The problem: When you reach the line containing "Lemma canonical_transparent : canonicalPixel" in the entries below, begin reproducing lines exactly, and stop once the line containing "mask store, not on the layer registry. *)" is done.

Dataset items

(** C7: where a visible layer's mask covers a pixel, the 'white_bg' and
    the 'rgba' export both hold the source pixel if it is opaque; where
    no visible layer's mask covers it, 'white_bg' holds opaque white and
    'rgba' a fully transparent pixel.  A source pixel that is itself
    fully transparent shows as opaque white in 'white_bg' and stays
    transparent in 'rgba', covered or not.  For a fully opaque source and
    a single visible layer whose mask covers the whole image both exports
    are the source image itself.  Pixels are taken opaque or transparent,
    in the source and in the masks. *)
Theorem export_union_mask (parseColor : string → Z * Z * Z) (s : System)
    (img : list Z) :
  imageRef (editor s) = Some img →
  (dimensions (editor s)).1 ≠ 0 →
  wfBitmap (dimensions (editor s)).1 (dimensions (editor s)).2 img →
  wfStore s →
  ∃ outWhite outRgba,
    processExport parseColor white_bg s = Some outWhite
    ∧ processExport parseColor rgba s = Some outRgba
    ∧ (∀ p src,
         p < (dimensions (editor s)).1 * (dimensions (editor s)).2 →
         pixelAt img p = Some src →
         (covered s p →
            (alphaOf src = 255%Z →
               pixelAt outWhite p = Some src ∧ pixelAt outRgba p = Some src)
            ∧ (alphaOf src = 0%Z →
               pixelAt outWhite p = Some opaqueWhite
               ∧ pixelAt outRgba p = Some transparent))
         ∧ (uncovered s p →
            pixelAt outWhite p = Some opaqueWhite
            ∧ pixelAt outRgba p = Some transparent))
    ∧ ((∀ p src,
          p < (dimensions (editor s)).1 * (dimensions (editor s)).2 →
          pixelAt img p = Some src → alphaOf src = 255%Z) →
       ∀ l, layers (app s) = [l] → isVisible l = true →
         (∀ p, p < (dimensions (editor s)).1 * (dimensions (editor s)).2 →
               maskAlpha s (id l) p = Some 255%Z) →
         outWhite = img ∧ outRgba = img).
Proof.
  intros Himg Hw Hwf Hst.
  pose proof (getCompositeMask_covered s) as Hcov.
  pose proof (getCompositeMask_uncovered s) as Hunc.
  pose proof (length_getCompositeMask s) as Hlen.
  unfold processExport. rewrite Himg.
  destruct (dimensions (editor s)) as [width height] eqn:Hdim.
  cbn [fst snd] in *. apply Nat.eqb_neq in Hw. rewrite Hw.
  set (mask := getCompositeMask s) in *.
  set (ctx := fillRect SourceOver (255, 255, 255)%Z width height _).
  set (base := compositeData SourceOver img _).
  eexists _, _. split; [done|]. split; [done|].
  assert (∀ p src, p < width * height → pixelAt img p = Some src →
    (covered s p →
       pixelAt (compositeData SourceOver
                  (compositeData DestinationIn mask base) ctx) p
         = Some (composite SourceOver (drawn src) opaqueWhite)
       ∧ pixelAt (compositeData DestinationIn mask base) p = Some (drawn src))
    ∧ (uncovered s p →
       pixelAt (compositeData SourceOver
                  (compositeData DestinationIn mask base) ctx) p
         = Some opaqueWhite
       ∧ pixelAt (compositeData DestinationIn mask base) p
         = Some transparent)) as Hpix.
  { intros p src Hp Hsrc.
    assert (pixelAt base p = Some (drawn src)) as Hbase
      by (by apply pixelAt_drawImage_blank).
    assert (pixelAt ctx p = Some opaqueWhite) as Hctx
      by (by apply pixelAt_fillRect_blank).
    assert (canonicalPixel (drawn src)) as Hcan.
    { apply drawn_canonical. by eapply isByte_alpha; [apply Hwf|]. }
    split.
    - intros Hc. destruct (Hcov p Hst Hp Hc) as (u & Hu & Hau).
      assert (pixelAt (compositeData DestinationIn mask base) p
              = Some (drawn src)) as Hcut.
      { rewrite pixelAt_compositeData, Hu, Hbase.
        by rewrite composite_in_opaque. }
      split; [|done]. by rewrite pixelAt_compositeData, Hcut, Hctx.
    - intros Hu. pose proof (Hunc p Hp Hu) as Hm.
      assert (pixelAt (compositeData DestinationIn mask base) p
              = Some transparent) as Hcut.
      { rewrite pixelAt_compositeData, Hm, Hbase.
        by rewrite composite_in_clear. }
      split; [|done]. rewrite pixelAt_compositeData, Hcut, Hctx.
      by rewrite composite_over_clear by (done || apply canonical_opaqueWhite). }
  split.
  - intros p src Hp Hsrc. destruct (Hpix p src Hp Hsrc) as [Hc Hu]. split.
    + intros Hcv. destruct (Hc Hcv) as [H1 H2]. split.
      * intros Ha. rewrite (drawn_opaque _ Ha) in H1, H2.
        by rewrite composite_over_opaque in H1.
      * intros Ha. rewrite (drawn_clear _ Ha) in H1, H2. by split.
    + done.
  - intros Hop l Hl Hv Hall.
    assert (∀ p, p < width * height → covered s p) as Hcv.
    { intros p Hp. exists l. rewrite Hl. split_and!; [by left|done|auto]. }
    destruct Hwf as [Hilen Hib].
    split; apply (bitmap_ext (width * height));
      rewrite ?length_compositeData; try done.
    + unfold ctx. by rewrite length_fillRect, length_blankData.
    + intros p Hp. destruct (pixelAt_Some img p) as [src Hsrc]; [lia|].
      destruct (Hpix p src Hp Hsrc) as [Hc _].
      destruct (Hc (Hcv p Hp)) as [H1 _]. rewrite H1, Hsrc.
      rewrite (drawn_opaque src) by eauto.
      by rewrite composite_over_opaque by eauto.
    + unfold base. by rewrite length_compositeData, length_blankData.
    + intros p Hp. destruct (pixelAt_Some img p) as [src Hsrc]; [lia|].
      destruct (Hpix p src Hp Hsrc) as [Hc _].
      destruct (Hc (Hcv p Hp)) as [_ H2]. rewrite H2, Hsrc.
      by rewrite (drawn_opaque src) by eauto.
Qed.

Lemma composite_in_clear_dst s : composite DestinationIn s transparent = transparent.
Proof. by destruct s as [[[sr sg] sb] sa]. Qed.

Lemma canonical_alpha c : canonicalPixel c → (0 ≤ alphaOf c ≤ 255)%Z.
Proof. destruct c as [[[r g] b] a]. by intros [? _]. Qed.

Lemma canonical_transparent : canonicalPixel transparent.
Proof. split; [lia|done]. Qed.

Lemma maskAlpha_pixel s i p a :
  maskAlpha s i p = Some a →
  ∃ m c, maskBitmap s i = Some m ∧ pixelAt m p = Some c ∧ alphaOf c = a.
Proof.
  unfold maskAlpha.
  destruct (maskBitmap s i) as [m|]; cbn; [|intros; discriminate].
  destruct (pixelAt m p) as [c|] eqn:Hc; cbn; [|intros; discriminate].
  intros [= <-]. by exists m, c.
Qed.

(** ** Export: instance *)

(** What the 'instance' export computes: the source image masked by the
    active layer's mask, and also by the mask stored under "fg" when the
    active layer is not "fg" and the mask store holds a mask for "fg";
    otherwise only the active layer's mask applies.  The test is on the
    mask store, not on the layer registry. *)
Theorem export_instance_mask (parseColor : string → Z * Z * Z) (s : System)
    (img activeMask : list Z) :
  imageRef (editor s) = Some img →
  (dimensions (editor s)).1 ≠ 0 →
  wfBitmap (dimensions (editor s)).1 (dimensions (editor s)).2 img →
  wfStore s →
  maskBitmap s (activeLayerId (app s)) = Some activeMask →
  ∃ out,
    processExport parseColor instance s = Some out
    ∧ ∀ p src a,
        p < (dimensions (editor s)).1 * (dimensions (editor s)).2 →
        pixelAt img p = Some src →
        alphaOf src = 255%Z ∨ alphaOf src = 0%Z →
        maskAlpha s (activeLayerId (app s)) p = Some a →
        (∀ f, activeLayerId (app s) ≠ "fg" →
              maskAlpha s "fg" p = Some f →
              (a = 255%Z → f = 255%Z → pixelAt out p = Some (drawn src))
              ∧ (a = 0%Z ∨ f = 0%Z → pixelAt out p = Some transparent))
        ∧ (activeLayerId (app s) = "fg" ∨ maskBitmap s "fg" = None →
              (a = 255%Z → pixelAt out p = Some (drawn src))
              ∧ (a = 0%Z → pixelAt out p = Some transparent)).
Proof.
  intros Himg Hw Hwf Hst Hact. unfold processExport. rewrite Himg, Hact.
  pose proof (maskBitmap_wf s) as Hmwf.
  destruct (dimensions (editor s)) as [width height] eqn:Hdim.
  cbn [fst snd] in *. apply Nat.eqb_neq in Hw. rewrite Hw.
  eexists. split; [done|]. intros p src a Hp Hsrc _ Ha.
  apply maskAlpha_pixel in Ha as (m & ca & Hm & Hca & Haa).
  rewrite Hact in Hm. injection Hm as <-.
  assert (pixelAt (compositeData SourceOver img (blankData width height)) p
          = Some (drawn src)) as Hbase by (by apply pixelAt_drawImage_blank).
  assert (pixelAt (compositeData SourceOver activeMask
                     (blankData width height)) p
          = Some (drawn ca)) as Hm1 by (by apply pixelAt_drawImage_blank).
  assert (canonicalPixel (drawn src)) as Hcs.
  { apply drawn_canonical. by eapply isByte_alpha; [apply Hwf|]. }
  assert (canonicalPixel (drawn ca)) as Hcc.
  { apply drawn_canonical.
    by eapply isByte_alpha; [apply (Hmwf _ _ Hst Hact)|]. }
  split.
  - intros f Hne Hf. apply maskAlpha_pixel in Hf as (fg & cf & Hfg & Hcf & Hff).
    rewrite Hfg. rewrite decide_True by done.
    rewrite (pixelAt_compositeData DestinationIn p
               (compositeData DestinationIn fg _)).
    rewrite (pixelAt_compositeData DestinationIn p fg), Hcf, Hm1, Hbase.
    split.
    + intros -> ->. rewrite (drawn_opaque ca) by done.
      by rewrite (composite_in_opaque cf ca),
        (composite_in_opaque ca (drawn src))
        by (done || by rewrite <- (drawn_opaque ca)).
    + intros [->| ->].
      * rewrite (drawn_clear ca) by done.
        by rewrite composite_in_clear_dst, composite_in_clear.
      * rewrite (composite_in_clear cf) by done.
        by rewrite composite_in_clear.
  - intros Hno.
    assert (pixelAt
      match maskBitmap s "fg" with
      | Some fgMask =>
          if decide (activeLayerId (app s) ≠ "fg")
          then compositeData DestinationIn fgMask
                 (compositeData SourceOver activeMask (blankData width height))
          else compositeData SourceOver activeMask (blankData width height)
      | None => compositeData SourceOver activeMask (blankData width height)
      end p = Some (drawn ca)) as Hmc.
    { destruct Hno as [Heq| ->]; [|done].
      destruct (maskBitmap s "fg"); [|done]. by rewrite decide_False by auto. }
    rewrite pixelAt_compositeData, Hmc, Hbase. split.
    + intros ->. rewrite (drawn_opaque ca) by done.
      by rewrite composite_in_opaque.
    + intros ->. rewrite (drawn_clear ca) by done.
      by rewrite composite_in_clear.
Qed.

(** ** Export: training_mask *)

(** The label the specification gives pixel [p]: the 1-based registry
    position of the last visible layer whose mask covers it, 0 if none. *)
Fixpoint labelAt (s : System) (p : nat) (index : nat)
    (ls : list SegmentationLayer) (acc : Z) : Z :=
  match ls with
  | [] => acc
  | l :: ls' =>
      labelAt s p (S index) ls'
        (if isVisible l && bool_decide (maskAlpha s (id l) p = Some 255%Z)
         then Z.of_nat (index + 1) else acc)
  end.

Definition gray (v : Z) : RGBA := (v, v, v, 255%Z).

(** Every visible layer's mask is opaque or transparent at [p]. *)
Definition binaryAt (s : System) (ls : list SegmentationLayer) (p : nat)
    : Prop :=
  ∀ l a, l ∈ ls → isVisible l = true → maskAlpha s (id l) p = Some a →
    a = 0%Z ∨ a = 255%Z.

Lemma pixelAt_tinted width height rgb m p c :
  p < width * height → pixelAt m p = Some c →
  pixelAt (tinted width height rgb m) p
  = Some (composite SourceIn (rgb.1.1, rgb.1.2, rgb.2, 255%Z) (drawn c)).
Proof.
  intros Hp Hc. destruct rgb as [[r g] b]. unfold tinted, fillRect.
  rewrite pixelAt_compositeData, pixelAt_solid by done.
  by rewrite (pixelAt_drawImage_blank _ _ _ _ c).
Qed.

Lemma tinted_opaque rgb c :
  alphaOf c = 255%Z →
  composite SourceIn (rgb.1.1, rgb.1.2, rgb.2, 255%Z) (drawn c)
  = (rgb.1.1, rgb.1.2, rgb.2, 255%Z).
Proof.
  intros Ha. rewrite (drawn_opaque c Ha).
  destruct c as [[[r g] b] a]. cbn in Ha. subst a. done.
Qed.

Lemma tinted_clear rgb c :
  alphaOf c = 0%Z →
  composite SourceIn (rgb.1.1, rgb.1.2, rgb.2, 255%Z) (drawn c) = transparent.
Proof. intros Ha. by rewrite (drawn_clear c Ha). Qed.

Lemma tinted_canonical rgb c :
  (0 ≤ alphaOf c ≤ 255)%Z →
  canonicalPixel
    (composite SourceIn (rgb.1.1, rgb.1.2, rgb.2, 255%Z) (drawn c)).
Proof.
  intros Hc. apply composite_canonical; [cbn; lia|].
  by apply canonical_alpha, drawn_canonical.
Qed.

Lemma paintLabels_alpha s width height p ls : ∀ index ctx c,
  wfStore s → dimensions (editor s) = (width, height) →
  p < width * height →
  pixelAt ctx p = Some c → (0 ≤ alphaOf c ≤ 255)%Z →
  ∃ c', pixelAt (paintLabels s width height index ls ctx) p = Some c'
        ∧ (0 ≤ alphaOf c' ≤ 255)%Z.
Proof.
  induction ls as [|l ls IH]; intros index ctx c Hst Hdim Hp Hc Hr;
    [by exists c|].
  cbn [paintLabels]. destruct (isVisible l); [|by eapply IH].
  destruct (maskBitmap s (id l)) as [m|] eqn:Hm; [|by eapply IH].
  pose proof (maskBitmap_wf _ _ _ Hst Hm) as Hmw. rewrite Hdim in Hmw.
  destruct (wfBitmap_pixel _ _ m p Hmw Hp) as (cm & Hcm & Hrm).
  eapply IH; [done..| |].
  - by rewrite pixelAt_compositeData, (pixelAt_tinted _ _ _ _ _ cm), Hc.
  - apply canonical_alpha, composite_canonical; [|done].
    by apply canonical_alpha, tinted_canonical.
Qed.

--

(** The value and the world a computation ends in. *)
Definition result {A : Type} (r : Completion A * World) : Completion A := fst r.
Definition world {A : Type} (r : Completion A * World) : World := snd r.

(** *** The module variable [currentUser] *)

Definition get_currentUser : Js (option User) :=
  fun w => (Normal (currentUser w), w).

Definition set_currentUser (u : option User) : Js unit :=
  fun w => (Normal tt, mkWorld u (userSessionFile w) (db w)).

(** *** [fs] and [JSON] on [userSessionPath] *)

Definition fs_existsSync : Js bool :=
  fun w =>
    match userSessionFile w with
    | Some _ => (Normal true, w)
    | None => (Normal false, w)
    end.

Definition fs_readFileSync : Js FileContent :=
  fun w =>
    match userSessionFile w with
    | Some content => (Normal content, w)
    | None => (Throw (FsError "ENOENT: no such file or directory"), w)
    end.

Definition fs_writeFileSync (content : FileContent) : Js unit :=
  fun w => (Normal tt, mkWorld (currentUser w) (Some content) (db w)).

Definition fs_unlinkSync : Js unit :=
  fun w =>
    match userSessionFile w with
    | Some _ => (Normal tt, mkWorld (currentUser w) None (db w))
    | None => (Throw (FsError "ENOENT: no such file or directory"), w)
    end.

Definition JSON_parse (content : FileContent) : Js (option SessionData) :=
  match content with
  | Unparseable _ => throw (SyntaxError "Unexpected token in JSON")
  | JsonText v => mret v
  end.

Completed task:
Lemma canonical_transparent : canonicalPixel transparent.
Proof. split; [lia|done]. Qed.

Lemma maskAlpha_pixel s i p a :
  maskAlpha s i p = Some a →
  ∃ m c, maskBitmap s i = Some m ∧ pixelAt m p = Some c ∧ alphaOf c = a.
Proof.
  unfold maskAlpha.
  destruct (maskBitmap s i) as [m|]; cbn; [|intros; discriminate].
  destruct (pixelAt m p) as [c|] eqn:Hc; cbn; [|intros; discriminate].
  intros [= <-]. by exists m, c.
Qed.

(** ** Export: instance *)

(** What the 'instance' export computes: the source image masked by the
    active layer's mask, and also by the mask stored under "fg" when the
    active layer is not "fg" and the mask store holds a mask for "fg";
    otherwise only the active layer's mask applies.  The test is on the
    mask store, not on the layer registry. *)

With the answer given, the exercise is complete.